Пришлось это – на понедельник 17 октября, и как раз в 17-ю годовщину от железнодорожного крушения, где едва не погибла династия (тоже поминали каждый год). Посетил праздник Сводно-гвардейского батальона. Отслужили молебен. Потом сидели ждали приезда Витте. Николаша был что-то слишком весёлый. И ещё убеждал, что всё равно все войска в Манчжурии, устанавливать диктатуру нечем. А у Николая голова стала совсем тяжёлой и мысли путались, как в чаду.
Ещё помолясь и перекрестясь – подписал. И сразу – улучшилось состояние духа, как всегда, когда решение уже состоялось и пережито. Да теперь-то, после Манифеста, всё должно было быстро успокоиться.
И следующее утро было солнечное, радостное, – хорошее предзнаменование. Уже в этот день Николай ожидал первых волн народного ликования и благодарности. Но к изумлению его всё вышло не так. Те, кто ликовали, те не благодарили императора, но рвали его портреты публично, поносили его оставшуюся власть, ничтожность уступок и требовали вместо Государственной Думы – Учредительного Собрания.
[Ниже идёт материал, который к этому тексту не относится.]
(* ===== verification/Errors.v ===== *)
(** * Error codes

    The error numbers of [libltfs/ltfs_error.h], the two predicates of
    [libltfs/tape.h] the recovery paths test, and the table of
    [libltfs/arch/errormap.c] that turns an internal error into the errno value
    FUSE reports.  Functions of the library return a negated code, or a
    non-negative result.  The errno values and the [#ifdef]s of the table are
    those of Linux ([ENOATTR] undefined; [ENOMEDIUM], [EUCLEAN], [ENOTBLK] and
    [EDQUOT] defined). *)

From S2P Require Import Prelude.
Open Scope Z_scope.

(** ** The codes of [ltfs_error.h] *)

Definition LTFS_ERR_MIN : Z := 1000.
Definition LTFS_NULL_ARG : Z := 1000.
Definition LTFS_NO_MEMORY : Z := 1001.
Definition LTFS_MUTEX_INVALID : Z := 1002.
Definition LTFS_MUTEX_UNLOCKED : Z := 1003.
Definition LTFS_BAD_DEVICE_DATA : Z := 1004.
Definition LTFS_BAD_PARTNUM : Z := 1005.
Definition LTFS_LIBXML2_FAILURE : Z := 1006.
Definition LTFS_DEVICE_UNREADY : Z := 1007.
Definition LTFS_NO_MEDIUM : Z := 1008.
Definition LTFS_LARGE_BLOCKSIZE : Z := 1009.
Definition LTFS_BAD_LOCATE : Z := 1010.
Definition LTFS_NOT_PARTITIONED : Z := 1011.
Definition LTFS_LABEL_INVALID : Z := 1012.
Definition LTFS_LABEL_MISMATCH : Z := 1013.
Definition LTFS_INDEX_INVALID : Z := 1014.
Definition LTFS_INCONSISTENT : Z := 1015.
Definition LTFS_UNSUPPORTED_MEDIUM : Z := 1016.
Definition LTFS_GENERATION_MISMATCH : Z := 1017.
Definition LTFS_MAM_CACHE_INVALID : Z := 1018.
Definition LTFS_INDEX_CACHE_INVALID : Z := 1019.
Definition LTFS_POLICY_EMPTY_RULE : Z := 1020.
Definition LTFS_MUTEX_INIT : Z := 1021.
Definition LTFS_BAD_ARG : Z := 1022.
Definition LTFS_NAMETOOLONG : Z := 1023.
Definition LTFS_NO_DENTRY : Z := 1024.
Definition LTFS_INVALID_PATH : Z := 1025.
Definition LTFS_INVALID_SRC_PATH : Z := 1026.
Definition LTFS_DENTRY_EXISTS : Z := 1027.
Definition LTFS_DIRNOTEMPTY : Z := 1028.
Definition LTFS_UNLINKROOT : Z := 1029.
Definition LTFS_DIRMOVE : Z := 1030.
Definition LTFS_RENAMELOOP : Z := 1031.
Definition LTFS_SMALL_BLOCK : Z := 1032.
Definition LTFS_ISDIRECTORY : Z := 1033.
Definition LTFS_EOD_MISSING_MEDIUM : Z := 1034.
Definition LTFS_BOTH_EOD_MISSING : Z := 1035.
Definition LTFS_UNEXPECTED_VALUE : Z := 1036.
Definition LTFS_UNSUPPORTED : Z := 1037.
Definition LTFS_NO_XATTR : Z := 1040.
Definition LTFS_SIG_HANDLER_ERR : Z := 1041.
Definition LTFS_INTERRUPTED : Z := 1042.
Definition LTFS_UNSUPPORTED_INDEX_VERSION : Z := 1043.
Definition LTFS_ICU_ERROR : Z := 1044.
Definition LTFS_PLUGIN_LOAD : Z := 1045.
Definition LTFS_PLUGIN_UNLOAD : Z := 1046.
Definition LTFS_RDONLY_XATTR : Z := 1047.
Definition LTFS_XATTR_EXISTS : Z := 1048.
Definition LTFS_SMALL_BUFFER : Z := 1049.
Definition LTFS_RDONLY_VOLUME : Z := 1050.
Definition LTFS_NO_SPACE : Z := 1051.
Definition LTFS_LARGE_XATTR : Z := 1052.
Definition LTFS_NO_INDEX : Z := 1053.
Definition LTFS_XATTR_NAMESPACE : Z := 1054.
Definition LTFS_CONFIG_INVALID : Z := 1055.
Definition LTFS_PLUGIN_INCOMPLETE : Z := 1056.
Definition LTFS_NO_PLUGIN : Z := 1057.
Definition LTFS_POLICY_INVALID : Z := 1058.
Definition LTFS_ISFILE : Z := 1059.
Definition LTFS_UNRESOLVED_VOLUME : Z := 1060.
Definition LTFS_POLICY_IMMUTABLE : Z := 1061.
Definition LTFS_SMALL_BLOCKSIZE : Z := 1062.
Definition LTFS_BARCODE_LENGTH : Z := 1063.
Definition LTFS_BARCODE_INVALID : Z := 1064.
Definition LTFS_RESOURCE_SHORTAGE : Z := 1065.
Definition LTFS_DEVICE_FENCED : Z := 1066.
Definition LTFS_REVAL_RUNNING : Z := 1067.
Definition LTFS_REVAL_FAILED : Z := 1068.
Definition LTFS_SLOT_FULL : Z := 1069.
Definition LTFS_SLOT_SHORTAGE : Z := 1070.
Definition LTFS_CHANGER_ERROR : Z := 1071.
Definition LTFS_UNEXPECTED_TAPE : Z := 1072.
Definition LTFS_NO_HOMESLOT : Z := 1073.
Definition LTFS_MOVE_ACTIVE_CART : Z := 1074.
Definition LTFS_NO_IE_SLOT : Z := 1075.
Definition LTFS_INVALID_SLOT : Z := 1076.
Definition LTFS_UNSUPPORTED_CART : Z := 1077.
Definition LTFS_CART_STUCKED : Z := 1078.
Definition LTFS_OP_NOT_ALLOWED : Z := 1079.
Definition LTFS_OP_TO_DUP : Z := 1080.
Definition LTFS_OP_TO_NON_SUP : Z := 1081.
Definition LTFS_OP_TO_INACC : Z := 1082.
Definition LTFS_OP_TO_UNFMT : Z := 1083.
Definition LTFS_OP_TO_INV : Z := 1084.
Definition LTFS_OP_TO_ERR : Z := 1085.
Definition LTFS_OP_TO_CRIT : Z := 1086.
Definition LTFS_OP_TO_CLN : Z := 1087.
Definition LTFS_OP_TO_RO : Z := 1088.
Definition LTFS_ALREADY_FS_INC : Z := 1089.
Definition LTFS_NOT_IN_FS : Z := 1090.
Definition LTFS_FS_CART_TO_IE : Z := 1091.
Definition LTFS_OP_TO_UNKN : Z := 1092.
Definition LTFS_DRV_LOCKED : Z := 1093.
Definition LTFS_DRV_ALRDY_ADDED : Z := 1094.
Definition LTFS_FORCE_INVENTORY : Z := 1095.
Definition LTFS_INVENTORY_FAILED : Z := 1096.
Definition LTFS_RESTART_OPERATION : Z := 1097.
Definition LTFS_NO_TARGET_DRIVE : Z := 1098.
Definition LTFS_NO_DCACHE_FSTYPE : Z := 1099.
Definition LTFS_IMAGE_EXISTED : Z := 1100.
Definition LTFS_IMAGE_MOUNTED : Z := 1101.
Definition LTFS_IMAGE_NOT_MOUNTED : Z := 1102.
Definition LTFS_MTAB_NOREGULAR : Z := 1103.
Definition LTFS_MTAB_OPEN : Z := 1104.
Definition LTFS_MTAB_LOCK : Z := 1105.
Definition LTFS_MTAB_SEEK : Z := 1106.
Definition LTFS_MTAB_UPDATE : Z := 1107.
Definition LTFS_MTAB_FLUSH : Z := 1108.
Definition LTFS_MTAB_UNLOCK : Z := 1109.
Definition LTFS_MTAB_CLOSE : Z := 1110.
Definition LTFS_MTAB_COPY : Z := 1111.
Definition LTFS_MTAB_TEMP_OPEN : Z := 1112.
Definition LTFS_MTAB_TEMP_SEEK : Z := 1113.
Definition LTFS_DCACHE_CREATION_FAIL : Z := 1114.
Definition LTFS_DCACHE_UNSUPPORTED : Z := 1115.
Definition LTFS_DCACHE_EXTRA_SPACE : Z := 1116.
Definition LTFS_KEY_NOT_FOUND : Z := 1117.
Definition LTFS_INVALID_SEQUENCE : Z := 1118.
Definition LTFS_RDONLY_ROOT : Z := 1119.
Definition LTFS_SYMLINK_CONFLICT : Z := 1120.
Definition LTFS_NETWORK_INIT_FAIL : Z := 1121.
Definition LTFS_DRIVE_SHORTAGE : Z := 1122.
Definition LTFS_INVALID_VOLSER : Z := 1123.
Definition LTFS_LESS_SPACE : Z := 1124.
Definition LTFS_WRITE_PROTECT : Z := 1125.
Definition LTFS_WRITE_ERROR : Z := 1126.
Definition LTFS_UNEXPECTED_BARCODE : Z := 1127.
Definition LTFS_STRING_CONVERSION : Z := 1128.
Definition LTFS_SESSION_INIT_FAIL : Z := 1129.
Definition LTFS_MESSAGE_INVALID : Z := 1130.
Definition LTFS_PASSWORD_INVALID : Z := 1131.
Definition LTFS_NOT_AUTHENTICATERD : Z := 1132.
Definition LTFS_WORM_DEEP_RECOVERY : Z := 1133.
Definition LTFS_WORM_ROLLBACK : Z := 1134.
Definition LTFS_NONWORM_SALVAGE : Z := 1135.
Definition LTFS_FORMATTED : Z := 1136.
Definition LTFS_RULES_WORM : Z := 1137.
Definition LTFS_BAD_BLOCKSIZE : Z := 1138.
Definition LTFS_BAD_VOLNAME : Z := 1139.
Definition LTFS_BAD_RULES : Z := 1140.
Definition LTFS_GEN_NEEDED : Z := 1141.
Definition LTFS_BAD_GENERATION : Z := 1142.
Definition LTFS_NO_ROLLBACK_TARGET : Z := 1143.
Definition LTFS_MANY_INDEXES : Z := 1144.
Definition LTFS_SALVAGE_NOT_NEEDED : Z := 1145.
Definition LTFS_LOGICAL_WRITE_PROTECT : Z := 1146.
Definition LTFS_CARTRIDGE_NOT_FOUND : Z := 1150.
Definition LTFS_CACHE_LOCK_ERR : Z := 1151.
Definition LTFS_CACHE_UNLOCK_ERR : Z := 1152.
Definition LTFS_CREPO_FILE_ERR : Z := 1153.
Definition LTFS_CREPO_READ_ERR : Z := 1154.
Definition LTFS_CREPO_WRITE_ERR : Z := 1155.
Definition LTFS_CREPO_INVALID_OP : Z := 1156.
Definition LTFS_FILE_ERR : Z := 1157.
Definition LTFS_CARTRIDGE_IN_USE : Z := 1158.
Definition LTFS_NO_LOCK_ENTRY : Z := 1159.
Definition LTFS_MOUNT_ERR : Z := 1160.
Definition LTFS_NO_DEVICE : Z := 1161.
Definition LTFS_XATTR_ERR : Z := 1162.
Definition LTFS_FTW_ERR : Z := 1163.
Definition LTFS_TIME_ERR : Z := 1164.
Definition LTFS_NOT_BLOCK_DEVICE : Z := 1165.
Definition LTFS_QUOTA_EXCEEDED : Z := 1166.
Definition LTFS_TOO_MANY_OPEN_FILES : Z := 1167.
Definition LTFS_LINKDIR_EXISTS : Z := 1168.
Definition LTFS_NO_DMAP_ENTRY : Z := 1169.
Definition LTFS_RECOVERABLE_FILE_ERR : Z := 1170.
Definition LTFS_NO_DCACHE_SPC : Z := 1171.
Definition LTFS_CREPO_UNAVAILABLE : Z := 1172.
Definition LTFS_CREPO_OUT_OF_SYNC : Z := 1173.
Definition LTFS_NODE_STATUS_ERR : Z := 1174.
Definition LTFS_OUT_OF_SYNC : Z := 1175.
Definition LTFS_CACHE_SYNC_FAILED : Z := 1176.
Definition LTFS_DCACHE_SYNC_FAILED : Z := 1177.
Definition LTFS_CREPOS_SYNC_FAILED : Z := 1178.
Definition LTFS_NO_MULTINODE_CONFIG : Z := 1179.
Definition LTFS_MULTINODE_FILE_ERR : Z := 1180.
Definition LTFS_CACHE_DISCARDED : Z := 1181.
Definition LTFS_LONG_WRITE_LOCK : Z := 1182.
Definition LTFS_INCOMPATIBLE_CACHE : Z := 1183.
Definition LTFS_DCACHE_NOT_INITIALIZED : Z := 1184.
Definition LTFS_CONFIG_FILE_WLOCKED : Z := 1185.
Definition LTFS_CREATE_QUEUE : Z := 1186.
Definition LTFS_FORK_ERROR : Z := 1187.
Definition LTFS_NOACK : Z := 1188.
Definition LTFS_NODE_DETECT_FAIL : Z := 1189.
Definition LTFS_INVALID_MESSAGE : Z := 1190.
Definition LTFS_NODE_DEGATE_FAIL : Z := 1191.
Definition LTFS_CLUSTER_MRSW_FAIL : Z := 1192.
Definition LTFS_ERR_MAX : Z := 19999.
Definition DEVICE_GOOD : Z := 0.
Definition EDEV_ERR_MIN : Z := 20000.
Definition EDEV_NO_SENSE : Z := 20000.
Definition EDEV_OVERRUN : Z := 20002.
Definition EDEV_UNDERRUN : Z := 20003.
Definition EDEV_FILEMARK_DETECTED : Z := 20004.
Definition EDEV_EARLY_WARNING : Z := 20005.
Definition EDEV_BOP_DETECTED : Z := 20006.
Definition EDEV_PROG_EARLY_WARNING : Z := 20007.
Definition EDEV_CLEANING_CART : Z := 20008.
Definition EDEV_VOLTAG_NOT_READABLE : Z := 20009.
Definition EDEV_LOCATION_NOT_PRESENT : Z := 20010.
Definition EDEV_MEDIA_PRESENSE_UNKNOWN : Z := 20011.
Definition EDEV_SLOT_UNKNOWN_STATE : Z := 20012.
Definition EDEV_DRIVE_NOT_PRESENT : Z := 20013.
Definition EDEV_RECORD_NOT_FOUND : Z := 20014.
Definition EDEV_INSUFFICIENT_TIME : Z := 20015.
Definition EDEV_CLEANING_REQUIRED : Z := 20098.
Definition EDEV_RECOVERED_ERROR : Z := 20100.
Definition EDEV_MODE_PARAMETER_ROUNDED : Z := 20101.
Definition EDEV_DEGRADED_MEDIA : Z := 20198.
Definition EDEV_NOT_READY : Z := 20200.
Definition EDEV_NOT_REPORTABLE : Z := 20201.
Definition EDEV_BECOMING_READY : Z := 20202.
Definition EDEV_NEED_INITIALIZE : Z := 20203.
Definition EDEV_MANUAL_INTERVENTION : Z := 20204.
Definition EDEV_OPERATION_IN_PROGRESS : Z := 20205.
Definition EDEV_OFFLINE : Z := 20206.
Definition EDEV_DOOR_OPEN : Z := 20207.
Definition EDEV_OVER_TEMPERATURE : Z := 20208.
Definition EDEV_NO_MEDIUM : Z := 20209.
Definition EDEV_NOT_SELF_CONFIGURED_YET : Z := 20210.
Definition EDEV_PARAMETER_VALUE_REJECTED : Z := 20211.
Definition EDEV_CLEANING_IN_PROGRESS : Z := 20297.
Definition EDEV_IE_OPEN : Z := 20298.
Definition EDEV_MEDIUM_MIN : Z := 20300.
Definition EDEV_MEDIUM_ERROR : Z := 20300.
Definition EDEV_RW_PERM : Z := 20301.
Definition EDEV_CM_PERM : Z := 20302.
Definition EDEV_MEDIUM_FORMAT_ERROR : Z := 20303.
Definition EDEV_MEDIUM_FORMAT_CORRUPTED : Z := 20304.
Definition EDEV_INTEGRITY_CHECK : Z := 20305.
Definition EDEV_LOAD_UNLOAD_ERROR : Z := 20306.
Definition EDEV_CLEANING_FALIURE : Z := 20307.
Definition EDEV_READ_PERM : Z := 20308.
Definition EDEV_WRITE_PERM : Z := 20309.
Definition EDEV_MEDIUM_MAX : Z := 20399.
Definition EDEV_HARDWARE_MIN : Z := 20400.
Definition EDEV_HARDWARE_ERROR : Z := 20400.
Definition EDEV_LBP_WRITE_ERROR : Z := 20401.
Definition EDEV_LBP_READ_ERROR : Z := 20402.
Definition EDEV_HARDWARE_MAX : Z := 20499.
Definition EDEV_ILLEGAL_REQUEST : Z := 20500.
Definition EDEV_INVALID_FIELD_CDB : Z := 20501.
Definition EDEV_DEST_FULL : Z := 20502.
Definition EDEV_SRC_EMPTY : Z := 20503.
Definition EDEV_MAGAZINE_INACCESSIBLE : Z := 20504.
Definition EDEV_INVALID_ADDRESS : Z := 20505.
Definition EDEV_MEDIUM_LOCKED : Z := 20506.
Definition EDEV_UA_MIN : Z := 20600.
Definition EDEV_UNIT_ATTENTION : Z := 20600.
Definition EDEV_MEDIUM_MAY_BE_CHANGED : Z := 20601.
Definition EDEV_IE_ACCESSED : Z := 20602.
Definition EDEV_POR_OR_BUS_RESET : Z := 20603.
Definition EDEV_CONFIGURE_CHANGED : Z := 20604.
Definition EDEV_COMMAND_CLEARED : Z := 20605.
Definition EDEV_MEDIUM_REMOVAL_REQ : Z := 20606.
Definition EDEV_MEDIA_REMOVAL_PREV : Z := 20607.
Definition EDEV_DOOR_CLOSED : Z := 20608.
Definition EDEV_UA_MAX : Z := 20699.
Definition EDEV_DATA_PROTECT : Z := 20700.
Definition EDEV_WRITE_PROTECTED : Z := 20701.
Definition EDEV_WRITE_PROTECTED_WORM : Z := 20702.
Definition EDEV_WRITE_PROTECTED_OPERATOR : Z := 20703.
Definition EDEV_BLANK_CHECK : Z := 20800.
Definition EDEV_EOD_DETECTED : Z := 20801.
Definition EDEV_EOD_NOT_FOUND : Z := 20802.
Definition EDEV_ABORTED_COMMAND : Z := 21100.
Definition EDEV_OVERLAPPED : Z := 21101.
Definition EDEV_TIMEOUT : Z := 21102.
Definition EDEV_OVERFLOW : Z := 21300.
Definition EDEV_CRYPTO_ERROR : Z := 21600.
Definition EDEV_KEY_SERVICE_ERROR : Z := 21601.
Definition EDEV_KEY_CHANGE_DETECTED : Z := 21602.
Definition EDEV_KEY_REQUIRED : Z := 21603.
Definition EDEV_INTERNAL_ERROR : Z := 21700.
Definition EDEV_DRIVER_ERROR : Z := 21701.
Definition EDEV_HOST_ERROR : Z := 21702.
Definition EDEV_TARGET_ERROR : Z := 21703.
Definition EDEV_NO_MEMORY : Z := 21704.
Definition EDEV_UNSUPPORTED_FUNCTION : Z := 21705.
Definition EDEV_PARAMETER_NOT_FOUND : Z := 21706.
Definition EDEV_CANNOT_GET_SENSE : Z := 21707.
Definition EDEV_INVALID_ARG : Z := 21708.
Definition EDEV_DUMP_EIO : Z := 21709.
Definition EDEV_DEVICE_BUSY : Z := 21710.
Definition EDEV_DEVICE_UNOPENABLE : Z := 21711.
Definition EDEV_DEVICE_UNSUPPORTABLE : Z := 21712.
Definition EDEV_INVALID_LICENSE : Z := 21713.
Definition EDEV_UNSUPPORTED_FIRMWARE : Z := 21714.
Definition EDEV_UNKNOWN : Z := 29998.
Definition EDEV_VENDOR_UNIQUE : Z := 29999.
В Петербурге не было кровопролития только благодаря Трепову, он запретил всякие шествия вообще (пресса настаивала уволить его), но в Москве и по всем остальным городам они были – с красными знамёнами, торжеством победы, насмешками над царём, только не благодарностью. А когда через день в ответ также по всем городам поднялся никем не возглавленный встревоженный верующий народ с иконами, портретами Государя, национальными флагами, гимном, то и в них была не благодарность, и не ликование, а – тревога. Тщетно Синод пытался остановить второе движение, что царь могуч и справится сам, – два движения, красное и трёхцветное, по всем городам не могли не прийти в столкновение, междуусобицу толп, а напуганных властей как не было при этом. И поразительно, с каким единодушием и сразу это случилось во всех городах России и Сибири: народ возмутился глумливым беснованием революционеров, а так как множество среди них – евреи, то злость встревоженного народа обрушилась кое-где в еврейские погромы. (В Англии, конечно, писали, как всегда, что эти беспорядки были организованы полицией). Толпа местами так рассвирепела, что поджигала казённые здания, где заперлись революционеры, и убивала всякого выходящего. Теперь, через несколько дней, Николай получал отовсюду много сердечных телеграмм с ясным указанием, что желают сохранения самодержавия. Прорвалось его одиночество народной поддержкой – но зачем же не в предыдущие дни, зачем же они раньше молчали, добрые люди, когда и деятельный Николаша и преданный Горемыкин соглашались, что надо уступать? Самодержавие! – считать ли, что его уже нет? Или в высшем смысле оно осталось?